Co pewien czas media donoszą o kolejnym przypadku sepsy i związanymi z nią dramatycznymi konsekwencjami. Czym jest sepsa? Jakie są jej objawy i skutki? Co wspólnego z sepsą mają meningokoki? 13 września będziemy obchodzić Światowy Dzień Sepsy. To dobra okazja, by dowiedzieć się więcej na ten temat i poznać metody profilaktyki.
Mimo intensywnego leczenia szpitalnego, IChM może pozostawić trwałe następstwa, takie jak np. niedosłuch, uszkodzenia mózgu, czy amputacje kończyn. Inwazyjna choroba meningokokowa budzi respekt u każdego, kto miał do czynienia z chorym dotkniętym tym zakażeniem. Ważne, by wiedzieć i pamiętać, że przyczyną sepsy mogą być właśnie meningokoki. Nie jest to wiedza powszechna – według badań Millward Brown, jedynie 13 proc. badanych mam wymieniło sepsę jako możliwą konsekwencję zakażenia meningokokowego.Jak wyprzedzić meningokoki i sepsę?

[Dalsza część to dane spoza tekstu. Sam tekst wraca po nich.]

(** * gowatch: the debounce scheduler, the watch tree manager and the command runner

    A shallow embedding of the core of gowatch (packages [config], [runner]
    and [watcher], and the configuration part of [main]) together with the
    properties its specification states about it.

    Conventions.
    - Go strings are byte sequences; they are modelled by [string]
      (a list of 8-bit [ascii] characters).
    - Go [int] and [time.Duration] values are modelled by [Z].
    - Functions of the Go standard library that the code calls are modelled
      after their documented behaviour in the modules [strings] and
      [filepath]; everything that depends on the platform or on the outside
      world (the operating system, the clock, the file system, fsnotify) is
      an explicit parameter.
    - Calls to the logger only print; they change neither a return value
      nor any state the properties speak about, and are left out.
    - Goroutines are interleaved: the parallel branch of the runner, the
      timers of the debouncer and the loop of the watcher are transition
      systems whose steps are the atomic moves of the code (a channel
      operation, the body of a function that runs under a mutex, a call
      made once the mutex is released).  Time is a clock value carried by
      the events of the debouncer. *)

From Stdlib Require Import ZArith Ascii String List Lia Bool.
From stdpp Require Import base option list gmap strings.

(* ===================================================================== *)
(** * Part I: the model                                                   *)
(* ===================================================================== *)

(** ** Package [strings] of the Go standard library (byte-string fragment) *)

Module strings.

(** [s[n:]] *)
Fixpoint slice_from (n : nat) (s : string) : string :=
  match n, s with
  | O, _ => s
  | S n', String _ s' => slice_from n' s'
  | S _, EmptyString => EmptyString
  end.

(** [s[:n]] *)
Fixpoint slice_to (n : nat) (s : string) : string :=
  match n, s with
  | O, _ => EmptyString
  | S n', String c s' => String c (slice_to n' s')
  | S _, EmptyString => EmptyString
  end.

(** [strings.HasPrefix(s, prefix)] *)
Fixpoint HasPrefix (s p : string) {struct p} : bool :=
  match p, s with
  | EmptyString, _ => true
  | String _ _, EmptyString => false
  | String b p', String a s' => Ascii.eqb a b && HasPrefix s' p'
  end.

(** [strings.HasSuffix(s, suffix)]:
    [len(s) >= len(suffix) && s[len(s)-len(suffix):] == suffix] *)
Definition HasSuffix (s suf : string) : bool :=
  (String.length suf <=? String.length s)%nat
  && String.eqb (slice_from (String.length s - String.length suf) s) suf.

(** [strings.Contains(s, substr)] *)
Fixpoint Contains (s sub : string) : bool :=
  HasPrefix s sub
  || match s with
     | EmptyString => false
     | String _ s' => Contains s' sub
     end.

(** [strings.TrimPrefix(s, prefix)] *)
Definition TrimPrefix (s p : string) : string :=
  if HasPrefix s p then slice_from (String.length p) s else s.

(** [strings.TrimSuffix(s, suffix)] *)
Definition TrimSuffix (s suf : string) : string :=
  if HasSuffix s suf then slice_to (String.length s - String.length suf) s else s.

(** [strings.Join(elems, sep)] *)
Fixpoint Join (elems : list string) (sep : string) : string :=
  match elems with
  | [] => EmptyString
  | [x] => x
  | x :: rest => x +:+ sep +:+ Join rest sep
  end.

(** The scan shared by [Split] and [ReplaceAll]: occurrences of the
    separator are found from the left and do not overlap.  [skip] counts
    the bytes of the current occurrence still to be passed over. *)
Fixpoint split_scan (sep s : string) (skip : nat) (cur : string) : list string :=
  match s with
  | EmptyString => [cur]
  | String c s' =>
      match skip with
      | S k => split_scan sep s' k cur
      | O =>
          if HasPrefix s sep
          then cur :: split_scan sep s' (String.length sep - 1) EmptyString
          else split_scan sep s' 0 (cur +:+ String c EmptyString)
      end
  end.

(** One string per byte: what [Split] and [ReplaceAll] fall back to for an
    empty separator (Go cuts at UTF-8 sequences; on ASCII text these are
    the bytes). *)
Fixpoint explode (s : string) : list string :=
  match s with
  | EmptyString => []
  | String c s' => String c EmptyString :: explode s'
  end.

(** [strings.Split(s, sep)] *)
Definition Split (s sep : string) : list string :=
  match sep with
  | EmptyString => explode s
  | String _ _ => split_scan sep s 0 EmptyString
  end.

Fixpoint replace_scan (old new s : string) (skip : nat) : string :=
  match s with
  | EmptyString => EmptyString
  | String c s' =>
      match skip with
      | S k => replace_scan old new s' k
      | O =>
          if HasPrefix s old
          then new +:+ replace_scan old new s' (String.length old - 1)
          else String c (replace_scan old new s' 0)
      end
  end.

(** [strings.ReplaceAll(s, old, new)]: every non-overlapping instance of
    [old], found from the left, is replaced by [new]; an empty [old]
    matches before every byte and at the end. *)
Definition ReplaceAll (s old new : string) : string :=
  match old with
  | EmptyString =>
      fold_right (fun c acc => new +:+ c +:+ acc) new (explode s)
  | String _ _ => replace_scan old new s 0
  end.

Definition lower_byte (c : ascii) : ascii :=
  let n := nat_of_ascii c in
  if ((65 <=? n) && (n <=? 90))%nat then ascii_of_nat (n + 32) else c.

(** [strings.ToLower(s)] on the ASCII letters.  (No code point outside
    ASCII lowers to one of the letters used by the shell names this
    repository compares against.) *)
Fixpoint ToLower (s : string) : string :=
  match s with
  | EmptyString => EmptyString
  | String c s' => String (lower_byte c) (ToLower s')
  end.

End strings.

(** ** Package [path/filepath] of the Go standard library *)

Module filepath.

Import strings.

(** What the code uses of [path/filepath]; the functions differ between
    platforms (separator, volume names), so the code is modelled over any
    implementation of them.  [Match pattern name] is [Some matched] when
    the pattern is well formed and [None] for [ErrBadPattern]. *)
Record Platform := {
  GOOS : string;                           (* runtime.GOOS *)
  ToSlash : string -> string;
  Base : string -> string;
  Match : string -> string -> option bool;
}.

Definition windows (pf : Platform) : bool := String.eqb (GOOS pf) "windows".

Definition is_slash (c : ascii) : bool := Ascii.eqb c "/".

(** *** The Unix implementation *)

Fixpoint strip_trailing_slashes (s : string) : string :=
  match s with
  | EmptyString => EmptyString
  | String c s' =>
      let r := strip_trailing_slashes s' in
      if is_slash c && String.eqb r EmptyString then EmptyString else String c r
  end.

Fixpoint last_element (s cur : string) : string :=
  match s with
  | EmptyString => cur
  | String c s' =>
      if is_slash c then last_element s' EmptyString
      else last_element s' (cur +:+ String c EmptyString)
  end.

(** [filepath.Base]: the last element of the path, trailing slashes
    removed; ["."] for the empty path, ["/"] for a path of slashes. *)
Definition unix_Base (path : string) : string :=
  if String.eqb path EmptyString then "."
  else
    let p := last_element (strip_trailing_slashes path) EmptyString in
    if String.eqb p EmptyString then "/" else p.

(** [scanChunk]: the index at which the chunk that starts the pattern
    ends, that is the first star outside a character class. *)
Fixpoint chunk_end (p : string) (inrange : bool) : nat :=
  match p with
  | EmptyString => O
  | String c p' =>
      if Ascii.eqb c "\" then
        match p' with
        | EmptyString => 1
        | String _ p'' => S (S (chunk_end p'' inrange))
        end
      else if Ascii.eqb c "[" then S (chunk_end p' true)
      else if Ascii.eqb c "]" then S (chunk_end p' false)
      else if Ascii.eqb c "*" then
        if inrange then S (chunk_end p' inrange) else O
      else S (chunk_end p' inrange)
  end.

Fixpoint strip_stars (p : string) : bool * string :=
  match p with
  | String c p' =>
      if Ascii.eqb c "*" then (true, snd (strip_stars p')) else (false, p)
  | EmptyString => (false, p)
  end.

Definition scanChunk (pattern : string) : bool * string * string :=
  let '(star, p) := strip_stars pattern in
  let i := chunk_end p false in
  (star, slice_to i p, slice_from i p).

(** [getEsc]: a possibly escaped character of a character class;
    [None] is [ErrBadPattern]. *)
Definition getEsc (chunk : string) : option (ascii * string) :=
  match chunk with
  | EmptyString => None
  | String c rest =>
      if Ascii.eqb c "-" || Ascii.eqb c "]" then None
      else
        match (if Ascii.eqb c "\" then rest else chunk) with
        | EmptyString => None
        | String r EmptyString => None
        | String r nchunk => Some (r, nchunk)
        end
  end.

Definition byte_le (a b : ascii) : bool :=
  (nat_of_ascii a <=? nat_of_ascii b)%nat.

(** The ranges of a character class up to the closing bracket: whether
    [r] is in one of them, and the rest of the chunk. *)
Fixpoint class_ranges (fuel : nat) (chunk : string) (r : ascii)
         (matched : bool) (nrange : nat) : option (bool * string) :=
  match fuel with
  | O => None
  | S fuel' =>
      match chunk, nrange with
      | String "]" chunk', S _ => Some (matched, chunk')
      | _, _ =>
          match getEsc chunk with
          | None => None
          | Some (lo, chunk1) =>
              match chunk1 with
              | String "-" chunk2 =>
                  match getEsc chunk2 with
                  | None => None
                  | Some (hi, chunk3) =>
                      class_ranges fuel' chunk3 r
                        (matched || (byte_le lo r && byte_le r hi)) (S nrange)
                  end
              | _ =>
                  class_ranges fuel' chunk1 r
                    (matched || (byte_le lo r && byte_le r lo)) (S nrange)
              end
          end
      end
  end.
(** * LintAI: the assertion evaluation and scoring engine of [dist/index.js]

    A shallow embedding of the function [run] of [src/dist/index.js]
    (lines 12 and 26-71), the properties its specification states, and
    further properties of the code itself.

    The program is JavaScript, so the embedding keeps JavaScript's data:
    - a configuration is a parsed JSON document, a [value];
    - a Number is an IEEE 754 binary64, here Rocq's primitive [float],
      whose [+], [*], [/], [<?] and [<=?] are the binary64 operations;
    - a String is a [string]; each character stands for one code unit,
      and [String.length] is the [length] property;
    - [||], [?.], [===], [+], [>] and [>=] follow ECMAScript (ToBoolean,
      ToPrimitive, ToNumber, ToString), written out below.

    Three host functions are not written out: Number-to-String
    conversion, String-to-Number conversion and the regular expression
    engine.  They are the fields of the class [Host]; every definition
    and theorem is parametric in them. *)

From Stdlib Require Import ZArith List String Ascii Bool Lia Floats.
From Stdlib Require Import DecimalString Permutation.
Import ListNotations.

Set Warnings "-inexact-float,-register-all".

Local Open Scope list_scope.
Local Open Scope string_scope.

(** ** JSON values *)

Module JS.
Lemma on_height_changed_sets_width fuel h self :
  ignore_change self = false ->
  on_height_changed (S (S fuel)) h self =
  Some (mk (default_size self) false
          (QSpinBox.setValue (QSize.width (scaled (default_size self) MAX_SIZE h))
             (width_input self)).1
          (height_input self)).
Proof.
  intros Hflag.
  change (on_height_changed (S (S fuel)) h self) with
    (if negb (ignore_change self) then
       self' ← width_input_setValue (on_width_changed (S fuel))
                 (QSize.width (scaled (default_size (set_ignore_change true self))
                                 MAX_SIZE h))
                 (set_ignore_change true self);
       Some (set_ignore_change false self')
     else Some self).
  rewrite Hflag. cbn [negb]. unfold width_input_setValue.
  destruct (QSpinBox.setValue _ _) as [input [v'|]] eqn:Hset; cbn [fst].
  - by rewrite on_width_changed_ignored.
  - done.
Qed.

Lemma bound_range sb v :
  QSpinBox.minimum sb <= QSpinBox.maximum sb ->
  QSpinBox.minimum sb <= QSpinBox.bound sb v <= QSpinBox.maximum sb.
Proof.
  intros Hle. unfold QSpinBox.bound.
  destruct (Z.ltb_spec v (QSpinBox.minimum sb));
    match goal with |- context [?a <? ?b] => destruct (Z.ltb_spec a b) end; lia.
Qed.
(** [content.replace(/^#+\s+.+$/gm, '')]: [atStart] says that the position
    is the start of the input or follows a line terminator; [skip] counts
    the characters of the current match still to be dropped. *)
Fixpoint removeHeadings (s : jsstring) (atStart : bool) (skip : nat)
  : jsstring :=
  match s with
  | [] => []
  | c :: s' =>
    match skip with
    | S k => removeHeadings s' false k
    | O =>
      match (if atStart then headingMatch s else None) with
      | Some (S k) => removeHeadings s' false k
      | _ => c :: removeHeadings s' (isLineTerminator c) 0
      end
    end
  end.

(** [.replace(/\n{3,}/g, '\n\n')]: of every run of newlines at most two are
    kept; [run] counts the newlines of the current run already seen. *)
Fixpoint collapseNewlines (s : jsstring) (run : nat) : jsstring :=
  match s with
  | [] => []
  | c :: s' =>
    if c =? c_nl then
      if (run <? 2)%nat then c :: collapseNewlines s' (S run)
      else collapseNewlines s' (S run)
    else c :: collapseNewlines s' 0
  end.

Definition ELLIPSIS : jsstring := Eval vm_compute in u "...".

Definition cleanContent (content : jsstring) : jsstring :=
  trim (collapseNewlines (removeHeadings content true 0) 0).

Definition generateExcerpt (content : jsstring) (maxLength : Z) : jsstring :=
  let cleaned := cleanContent content in
  if (len cleaned <=? maxLength)%Z then cleaned
  else trim (substring0 cleaned maxLength) ++ ELLIPSIS.

(** *** Aggregation *)

Definition createDailySummary (daily : DailyLog) : DailySummary :=
  {| ds_date := daily_date (dl_meta daily);
     ds_projects := daily_projects (dl_meta daily);
     ds_tags := daily_tags (dl_meta daily);
     ds_isHighlight := daily_weekly_highlight (dl_meta daily);
     ds_excerpt := generateExcerpt (dl_content daily) 200 |}.

(** [Set.prototype.add] on a set kept in insertion order. *)
Definition setAdd (x : jsstring) (s : list jsstring) : list jsstring :=
  if existsb (JS.eqb x) s then s else s ++ [x].
(** * MatrixSlow operator layer: matrixslow/ops/ops.py

    A shallow embedding of the operator nodes ([Add], [MatMul], [SoftMax],
    [Step], [logistic]) and of the helper [fill_diagonal], followed by the
    properties of their [compute] and [get_jacobi] methods.

    Conventions of the embedding.
    - A numpy float is an exact real number ([R]); rounding, overflow and
      NaN are outside the model.
    - An [np.matrix] is its shape together with its row-major buffer, which
      is numpy's default (C-contiguous) layout.
    - A Python exception is a value of [exn]; a call that may raise returns
      a [result].
    - Nodes and matrices are Python objects with identity: the interpreter
      state holds a table of nodes and a heap of matrix objects, and a node's
      [value] attribute is a reference into the heap. *)

From Stdlib Require Import String.
From Stdlib Require Import List Arith Bool Lia Reals Lra Permutation.
Import ListNotations.

(** ** Exceptions and results *)

Inductive exn : Type :=
| AssertionError
| ZeroDivisionError
| ValueError
| IndexError
| TypeError
| AttributeError
| NotImplementedError (msg : string).

Inductive result (A : Type) : Type :=
| Ok (a : A)
| Raise (e : exn).

Arguments Ok {A} a.
Arguments Raise {A} e.

Definition rbind {A B : Type} (m : result A) (k : A -> result B) : result B :=
  match m with
  | Ok a => k a
  | Raise e => Raise e
  end.

Declare Scope py_scope.
Delimit Scope py_scope with py.
Notation "x <- m ;; k" := (rbind m (fun x => k))
  (at level 61, m at next level, right associativity) : py_scope.
Open Scope py_scope.

(** ** Two-dimensional arrays *)

Record ndarray (A : Type) : Type := NDArray {
  shape : nat * nat;
  data : list A
}.

Arguments NDArray {A} shape data.
Arguments shape {A} n.
Arguments data {A} n.

Definition nrows {A} (M : ndarray A) : nat := fst (shape M).
Definition ncols {A} (M : ndarray A) : nat := snd (shape M).

(** The buffer holds exactly one entry per position. *)
Definition wf {A} (M : ndarray A) : Prop :=
  length (data M) = nrows M * ncols M.

(** [M[i, j]] *)
Definition item {A} (d : A) (M : ndarray A) (i j : nat) : A :=
  nth (i * ncols M + j) (data M) d.

(** The row-major buffer of the array whose entry at [(i, j)] is [f i j]. *)
Definition grid {A} (r c : nat) (f : nat -> nat -> A) : list A :=
  concat (map (fun i => map (f i) (seq 0 c)) (seq 0 r)).

Definition tabulate {A} (r c : nat) (f : nat -> nat -> A) : ndarray A :=
  NDArray (r, c) (grid r c f).

Definition matrix : Type := ndarray R.

(** [M[i, j]] for a matrix of floats. *)
Definition at_ (M : matrix) (i j : nat) : R := item 0%R M i j.

(** [np.mat(np.zeros((r, c)))] *)
Definition zeros (r c : nat) : matrix := tabulate r c (fun _ _ => 0%R).

(** [np.mat(np.eye(d))] *)
Definition eye (d : nat) : matrix :=
  tabulate d d (fun i j => if i =? j then 1%R else 0%R).

(** [M.T], for any element type. *)
Definition T_ {A} (d : A) (M : ndarray A) : ndarray A :=
  tabulate (ncols M) (nrows M) (fun i j => item d M j i).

Sepsa jest bardzo poważnym stanem, jednak niska świadomość rodziców na temat posocznicy oraz meningokoków, które mogą być jedną z jej przyczyn, powodują, że stosunkowo niewiele mam decyduje się na wykonanie szczepienia. Badania przeprowadzone przez Millward Brown pokazały, że zaledwie 1 na 100 mam uczestniczących w badaniu zaszczepiła swoje pociechy przeciwko meningokokom. Dzieje się tak dlatego, że mamy dysponują ograniczoną wiedzą na temat zakażenia meningokokowego – badania pokazały, że tylko 20 proc. badanych mam wie, czym jest zakażenie meningokokowe, a niespełna połowa z nich zna jego objawy i konsekwencje. Co ważne, ochrona przeciwko zakażeniom meningokokowym jest możliwa. Dostępne są szczepienia przeciwko meningokokom, w tym przeciwko serogrupie B , która występuje najczęściej w naszym regionie geograficznym. W Polsce szczepienia przeciwko meningokokom należą do grupy szczepień zalecanych, czyli płatnych. Warto wiedzieć, że szczepić można dzieci już po ukończeniu 2. miesiąca życia.